Le ministère de la Culture plaide pour sa part « une interprétation irréfléchie quant à l’échéance des mandats (échéance 6 ans après les élections et non après les premiers CA) ». La DSS (Direction de la Sécurité Sociale) ne donne aucune explication.
Cette question avait été abordée largement en amont par les administrateurs de la MDA-SS en présence des représentants des tutelles. Chacun des deux ministères concernés dispose d’un service juridique compétent sur ces questions. Cette incurie conjointe des deux ministères de tutelle laisse donc pour le moins perplexe ; l’absence de communication officielle à ce sujet et le lourd silence sur les suites données aussi…
Erreur malencontreuse ? Volonté délibérée ? Incompétence ? Manipulation grossière ?
Toutes les hypothèses circulent, seule la suite des évènements confirmera ou infirmera les unes ou les autres…
2/ Les conséquences immédiates
Les administrateurs des deux organismes ont donc participé - sans le savoir - à leur dernier Conseil d’Administration en mars (AGESSA) et avril (MDA-SS) 2014, les séances suivantes fixées en fin de réunion ont été annulées a posteriori. A ce jour, il n’y a plus d’organe décisionnaire pour les organismes de sécurité sociale des artistes auteurs. En effet, selon le code de la sécurité sociale, le Conseil d’Administration règle par ses délibérations les affaires de l’organisme, il vote les comptes annuels, le budget prévisionnel, il contrôle l’application par le directeur et l’agent comptable des dispositions législatives et réglementaires, ainsi que l’exécution de ses propres délibérations… L’absence de gouvernance et de contrôle des organismes sociaux n’est pas un point de détail.
La Commission d’Action Sociale, commune à la MDASS et l’AGESSA, ne peut plus prendre de décision non plus, faute de pouvoir siéger. En effet, la CAS est une émanation des deux Conseils d’Administration.
Ce qui signifie que depuis la dernière réunion CAS le 4 mars 2014, les demandes d’aide sociale des artistes auteurs ayant des difficultés pour régler leurs cotisations sociales s’accumulent sans être traitées. Les services administratifs nous ont assuré qu’aucun dossier relevant de la CAS ne serait transmis au service contentieux de l’URSSAF. Nous conseillons aux artistes auteurs en difficulté de continuer à déposer leurs demandes d’aide.
Pour en savoir plus voir notre article La CAS une commission méconnue des bénéficiaires potentiels : lien.

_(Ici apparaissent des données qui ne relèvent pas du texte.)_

(** C2. For a client whose host name is not localhost, the host check
    is the order of the location applied to what [cupsdCheckAuth]
    answers on its two lists.  Under Order Deny,Allow it starts with
    allow, a match of the deny list makes it deny, then a match of the
    allow list, looked at last, makes it allow.  Under Order Allow,Deny
    it starts with deny, a match of the allow list makes it allow, then
    a match of the deny list, looked at last, makes it deny.  So, for a
    location with the allow list [10.0.0.0/8] and the deny list
    [10.1.0.0/16], each list matches the addresses of its network and
    no other; for a client at 10.1.2.3 both match, and the host check
    yields [AUTH_ALLOW] under Order Deny,Allow and [AUTH_DENY] under
    Order Allow,Deny, whatever the upper words of the two netmasks are,
    and no call leaves the scheduler. *)
Theorem check_host_order_precedence :
  forall (b : build_t) (sys : system_t) (con : cupsd_client_t)
         (loc : cupsd_location_t) (w : world),
    strcasecmp (http_hostname con) "localhost" <> 0 ->
    let ip := peer_address b (http_hostaddr con) in
    let check :=
      cupsdCheckAuth b sys ip (http_hostname con)
        (Z.of_nat (String.length (http_hostname con))) in
    (order_type loc = AUTH_ALLOW ->
     check_host b sys con loc w
     = let (deny_matches, w1) := check (deny loc) w in
       let (allow_matches, w2) := check (allow loc) w1 in
       let start := AUTH_ALLOW in
       let after_deny := if deny_matches then AUTH_DENY else start in
       (if allow_matches then AUTH_ALLOW else after_deny, w2))
    /\ (order_type loc = AUTH_DENY ->
        check_host b sys con loc w
        = let (allow_matches, w1) := check (allow loc) w in
          let (deny_matches, w2) := check (deny loc) w1 in
          let start := AUTH_DENY in
          let after_allow := if allow_matches then AUTH_ALLOW else start in
          (if deny_matches then AUTH_DENY else after_allow, w2))
    /\ (forall m0 m1 m2 n0 n1 n2 : Z,
          allow loc
          = [AUTH_IP (0, 0, 0, 0x0A000000) (m0, m1, m2, 0xFF000000)] ->
          deny loc
          = [AUTH_IP (0, 0, 0, 0x0A010000) (n0, n1, n2, 0xFFFF0000)] ->
          (forall x : Z,
             ip = (0, 0, 0, x) ->
             check (allow loc) w
             = (Z.land x 0xFF000000 =? 0x0A000000, w)
             /\ check (deny loc) w
                = (Z.land x 0xFFFF0000 =? 0x0A010000, w))
          /\ (AF_INET6 b <> Some (AF_INET b) ->
              sa_family (http_hostaddr con) = AF_INET b ->
              ipv4_s_addr (http_hostaddr con) = htonl b 0x0A010203 ->
              ip = (0, 0, 0, 0x0A010203)
              /\ (order_type loc = AUTH_ALLOW ->
                  check_host b sys con loc w = (AUTH_ALLOW, w))
              /\ (order_type loc = AUTH_DENY ->
                  check_host b sys con loc w = (AUTH_DENY, w)))).
Proof.
  intros b sys con loc w Hname. cbv zeta.
  assert (Hgen :
    (order_type loc = AUTH_ALLOW ->
     check_host b sys con loc w
     = let (deny_matches, w1) :=
         cupsdCheckAuth b sys (peer_address b (http_hostaddr con))
           (http_hostname con)
           (Z.of_nat (String.length (http_hostname con))) (deny loc) w in
       let (allow_matches, w2) :=
         cupsdCheckAuth b sys (peer_address b (http_hostaddr con))
           (http_hostname con)
           (Z.of_nat (String.length (http_hostname con))) (allow loc) w1 in
       (if allow_matches then AUTH_ALLOW
        else if deny_matches then AUTH_DENY else AUTH_ALLOW, w2))
    /\ (order_type loc = AUTH_DENY ->
        check_host b sys con loc w
        = let (allow_matches, w1) :=
            cupsdCheckAuth b sys (peer_address b (http_hostaddr con))
              (http_hostname con)
              (Z.of_nat (String.length (http_hostname con))) (allow loc)
              w in
          let (deny_matches, w2) :=
            cupsdCheckAuth b sys (peer_address b (http_hostaddr con))
              (http_hostname con)
              (Z.of_nat (String.length (http_hostname con))) (deny loc)
              w1 in
          (if deny_matches then AUTH_DENY
           else if allow_matches then AUTH_ALLOW else AUTH_DENY, w2))).
  { pose proof Hname as Hne. apply Z.eqb_neq in Hne.
    unfold check_host, bind, ret. rewrite Hne.
    split; intros ->; cbn [Z.eqb AUTH_ALLOW AUTH_DENY Pos.eqb];
      repeat match goal with
             | |- context [cupsdCheckAuth ?x1 ?x2 ?x3 ?x4 ?x5 ?x6 ?x7] =>
                 destruct (cupsdCheckAuth x1 x2 x3 x4 x5 x6 x7)
             end;
      reflexivity. }
  destruct Hgen as [Hallow_last Hdeny_last].
  split; [exact Hallow_last|]. split; [exact Hdeny_last|].
  intros m0 m1 m2 n0 n1 n2 Hallow Hdeny.
  assert (Hlists : forall x : Z,
            peer_address b (http_hostaddr con) = (0, 0, 0, x) ->
            cupsdCheckAuth b sys (peer_address b (http_hostaddr con))
              (http_hostname con)
              (Z.of_nat (String.length (http_hostname con)))
              (allow loc) w
            = (Z.land x 0xFF000000 =? 0x0A000000, w)
            /\ cupsdCheckAuth b sys (peer_address b (http_hostaddr con))
                 (http_hostname con)
                 (Z.of_nat (String.length (http_hostname con)))
                 (deny loc) w
               = (Z.land x 0xFFFF0000 =? 0x0A010000, w)).
  { intros x ->. rewrite Hallow, Hdeny.
    cbn [cupsdCheckAuth check_mask]. unfold bind, ret.
    rewrite !Z.land_0_l. cbn [Z.eqb andb].
    split.
    - now destruct (Z.land x 0xFF000000 =? 0x0A000000).
    - now destruct (Z.land x 0xFFFF0000 =? 0x0A010000). }
  split; [exact Hlists|].
  intros Hfam Hinet Haddr.
  assert (Hip : peer_address b (http_hostaddr con)
                = (0, 0, 0, 0x0A010203)).
  { now rewrite (peer_address_ipv4 b _ Hfam Hinet), Haddr,
      ntohl_htonl_10_1_2_3. }
  destruct (Hlists _ Hip) as [Ha Hd].
  split; [exact Hip|]. split; intros Ho.
  - rewrite (Hallow_last Ho), Hd, Ha. reflexivity.
  - rewrite (Hdeny_last Ho), Ha, Hd. reflexivity.
Qed.

(** The client 10.1.2.3 and the two locations of the two orders. *)
Lemma check_host_order_precedence_witness :
  check_host sample_build sample_system
    (sample_client "10.1.2.3" s_addr_10_1_2_3 "" "" "" None)
    (policy_location "/" AUTH_ALLOW AUTH_NONE AUTH_ANON AUTH_SATISFY_ALL
       [] [mask_10_8] [mask_10_1_16] HTTP_ENCRYPT_IF_REQUESTED)
    world0 = (AUTH_ALLOW, world0)
  /\ check_host sample_build sample_system
       (sample_client "10.1.2.3" s_addr_10_1_2_3 "" "" "" None)
       (policy_location "/" AUTH_DENY AUTH_NONE AUTH_ANON AUTH_SATISFY_ALL
          [] [mask_10_8] [mask_10_1_16] HTTP_ENCRYPT_IF_REQUESTED)
       world0 = (AUTH_DENY, world0).
Proof.
  assert (Hname : strcasecmp "10.1.2.3" "localhost" <> 0)
    by discriminate.
  assert (Hfam : AF_INET6 sample_build <> Some (AF_INET sample_build))
    by discriminate.
  split.
  - exact (proj1 (proj2
             (proj2 (proj2 (proj2
                (check_host_order_precedence sample_build sample_system
                   (sample_client "10.1.2.3" s_addr_10_1_2_3 "" "" ""
                      None)
                   (policy_location "/" AUTH_ALLOW AUTH_NONE AUTH_ANON
                      AUTH_SATISFY_ALL [] [mask_10_8] [mask_10_1_16]
                      HTTP_ENCRYPT_IF_REQUESTED)
                   world0 Hname))
                0 0 0 0 0 0 eq_refl eq_refl) Hfam eq_refl eq_refl))
             eq_refl).
  - exact (proj2 (proj2
             (proj2 (proj2 (proj2
                (check_host_order_precedence sample_build sample_system
                   (sample_client "10.1.2.3" s_addr_10_1_2_3 "" "" ""
                      None)
                   (policy_location "/" AUTH_DENY AUTH_NONE AUTH_ANON
                      AUTH_SATISFY_ALL [] [mask_10_8] [mask_10_1_16]
                      HTTP_ENCRYPT_IF_REQUESTED)
                   world0 Hname))
                0 0 0 0 0 0 eq_refl eq_refl) Hfam eq_refl eq_refl))
             eq_refl).
Defined.

(** The two orders tell apart the clients that one list alone matches,
    or none: 10.2.0.1 is in 10.0.0.0/8 alone and is allowed under both
    orders; 192.168.0.1 is in neither network and gets what the order
    starts with. *)
Example check_host_order_samples :
  let allowed_first :=
    policy_location "/" AUTH_DENY AUTH_NONE AUTH_ANON AUTH_SATISFY_ALL
      [] [mask_10_8] [mask_10_1_16] HTTP_ENCRYPT_IF_REQUESTED in
  let denied_first :=
    policy_location "/" AUTH_ALLOW AUTH_NONE AUTH_ANON AUTH_SATISFY_ALL
      [] [mask_10_8] [mask_10_1_16] HTTP_ENCRYPT_IF_REQUESTED in
  let client_10_2_0_1 :=
    sample_client "10.2.0.1" 0x0100020A "" "" "" None in
  let client_192_168_0_1 :=
    sample_client "192.168.0.1" 0x0100A8C0 "" "" "" None in
  fst (check_host sample_build sample_system client_10_2_0_1
         denied_first world0) = AUTH_ALLOW
  /\ fst (check_host sample_build sample_system client_10_2_0_1
            allowed_first world0) = AUTH_ALLOW
  /\ fst (check_host sample_build sample_system client_192_168_0_1
            denied_first world0) = AUTH_ALLOW
  /\ fst (check_host sample_build sample_system client_192_168_0_1
            allowed_first world0) = AUTH_DENY.
Proof. repeat split. Qed.

(* ================================================================== *)
(** * Properties of cupsdIsAuthorized *)
(* ================================================================== *)

(** The decisions before the password never deny a host that was
    denied under Satisfy Any with anything but the encryption upgrade or
    the demand for a user name. *)
Lemma before_password_any (b : build_t) (sys : system_t)
    (con : cupsd_client_t) (loc : cupsd_location_t) (auth : Z) :
  satisfy loc = AUTH_SATISFY_ANY ->
  (HAVE_SSL b = false
   \/ encryption loc < HTTP_ENCRYPT_REQUIRED
   \/ http_tls con = true) ->
  username con <> "" ->
  before_password b sys con loc auth = Some HTTP_OK
  \/ before_password b sys con loc auth = None.
Proof.
  intros Hsat Henc Huser. unfold before_password.
  rewrite Hsat. change (AUTH_SATISFY_ANY =? AUTH_SATISFY_ALL) with false.
  rewrite andb_false_r.
  assert (Hgate : HAVE_SSL b
                  && (encryption loc >=? HTTP_ENCRYPT_REQUIRED)
                  && negb (http_tls con) = false).
  { destruct Henc as [->|[Hlt| ->]].
    - reflexivity.
    - destruct (Z.geb_spec (encryption loc) HTTP_ENCRYPT_REQUIRED);
        [lia | now rewrite andb_false_r].
    - now rewrite andb_false_r. }
  rewrite Hgate.
  destruct ((level loc =? AUTH_ANON)
            || (type loc =? AUTH_NONE) && (num_names loc =? 0));
    [now left|].
  destruct ((type loc =? AUTH_NONE) && (limit loc =? AUTH_LIMIT_IPP)
            && has_requesting_user_name sys con); [now left|].
  destruct (username con); [now elim Huser | now right].
Qed.

Section Governed.

(** A request that the location [loc] governs. *)
Variable b : build_t.
Variable sys : system_t.
Variable con : cupsd_client_t.
Variable owner : option string.
Variable loc : cupsd_location_t.
Hypothesis Hbest : best con = Some loc.

(** The function by the result of the host check. *)
Lemma cupsdIsAuthorized_governed (w w1 : world) (auth : Z) :
  check_host b sys con loc w = (auth, w1) ->
  cupsdIsAuthorized b sys con owner w
  = match before_password b sys con loc auth with
    | Some status => (status, w1)
    | None =>
        match check_password b sys con loc w1 with
        | (None, w2) => (HTTP_UNAUTHORIZED, w2)
        | (Some pw, w2) => check_access sys con owner loc pw w2
        end
    end.
Proof.
  intros Hhost. unfold cupsdIsAuthorized, bind.
  rewrite Hbest, Hhost.
  destruct (before_password b sys con loc auth); [reflexivity|].
  destruct (check_password b sys con loc w1) as [[pw|] w2]; reflexivity.
Qed.

(** C1, as amended. For every request governed by a location with
    satisfy = All whose host check yields deny, the result is FORBIDDEN
    whatever the credentials are: the function stops in the world that
    the host check left, where the interface registry alone has been
    called (no password entry, PAM or password file was consulted).
    For every request governed by a location with satisfy = Any whose
    host check yields deny, provided that the location does not require
    encryption on a connection without TLS, a user name with a password
    that passes the check of the password and the check of the names
    yields OK. *)
Theorem satisfy_semantics :
  forall w w1 : world,
    check_host b sys con loc w = (AUTH_DENY, w1) ->
    (satisfy loc = AUTH_SATISFY_ALL ->
     cupsdIsAuthorized b sys con owner w = (HTTP_FORBIDDEN, w1)
     /\ calls_added netif_call w w1)
    /\ (satisfy loc = AUTH_SATISFY_ANY ->
        (HAVE_SSL b = false
         \/ encryption loc < HTTP_ENCRYPT_REQUIRED
         \/ http_tls con = true) ->
        username con <> "" ->
        forall (pw : option passwd) (w2 w3 : world),
          check_password b sys con loc w1 = (Some pw, w2) ->
          check_access sys con owner loc pw w2 = (HTTP_OK, w3) ->
          fst (cupsdIsAuthorized b sys con owner w) = HTTP_OK).
Proof.
  intros w w1 Hhost.
  rewrite (cupsdIsAuthorized_governed w w1 AUTH_DENY Hhost).
  split.
  - intros Hsat. split.
    + unfold before_password. rewrite Hsat. reflexivity.
    + pose proof (check_host_calls b sys con loc w) as Hcalls.
      now rewrite Hhost in Hcalls.
  - intros Hsat Henc Huser pw w2 w3 Hpass Hacc.
    destruct (before_password_any b sys con loc AUTH_DENY Hsat Henc Huser)
      as [-> | ->]; [reflexivity|].
    rewrite Hpass, Hacc. reflexivity.
Qed.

En attendant que cette situation invraisemblable se régularise, attention : il peut y avoir une incidence immédiate pour les artistes auteurs qui ont fait valoir leurs droits à la retraite en même temps qu’une demande (non traitée) de prise en charge de cotisations par la CAS. Nous conseillons aux artistes auteurs dans ce cas d’être très vigilants sur le nombre de trimestres validés et de veiller à ce qu’une régularisation ultérieure intervienne s’il leur manque des trimestres.
Cette suspension inopinée de la CAS arrive précisément au moment où une situation d’urgence avait donné lieu à une réunion extraordinaire de la CAS le 16 avril 2014. En effet, les ressources annuelles affectées à cette aide sociale sont artificiellement et règlementairement limitées à 2% de la contribution des diffuseurs, soit environ 0,25% du montant global des cotisations sociales collectées ! Ce montant homéopathique annuel est insuffisant depuis fort longtemps ; bon an mal an, la CAS pourvoyait aux besoins en puisant dans un reliquat accumulé en d’autres temps.
Le reliquat arrive à épuisement en 2014. Faute d’anticipation du problème, la CAS n’allait bientôt plus pouvoir fonctionner. Et pourtant - dès 2012 - les membres de la CAS et des Conseils avaient alerté les tutelles de ce déséquilibre financier aisément prévisible, en vain. Les tutelles ont fait la sourde oreille en attendant que la CAS arrive au pied du mur.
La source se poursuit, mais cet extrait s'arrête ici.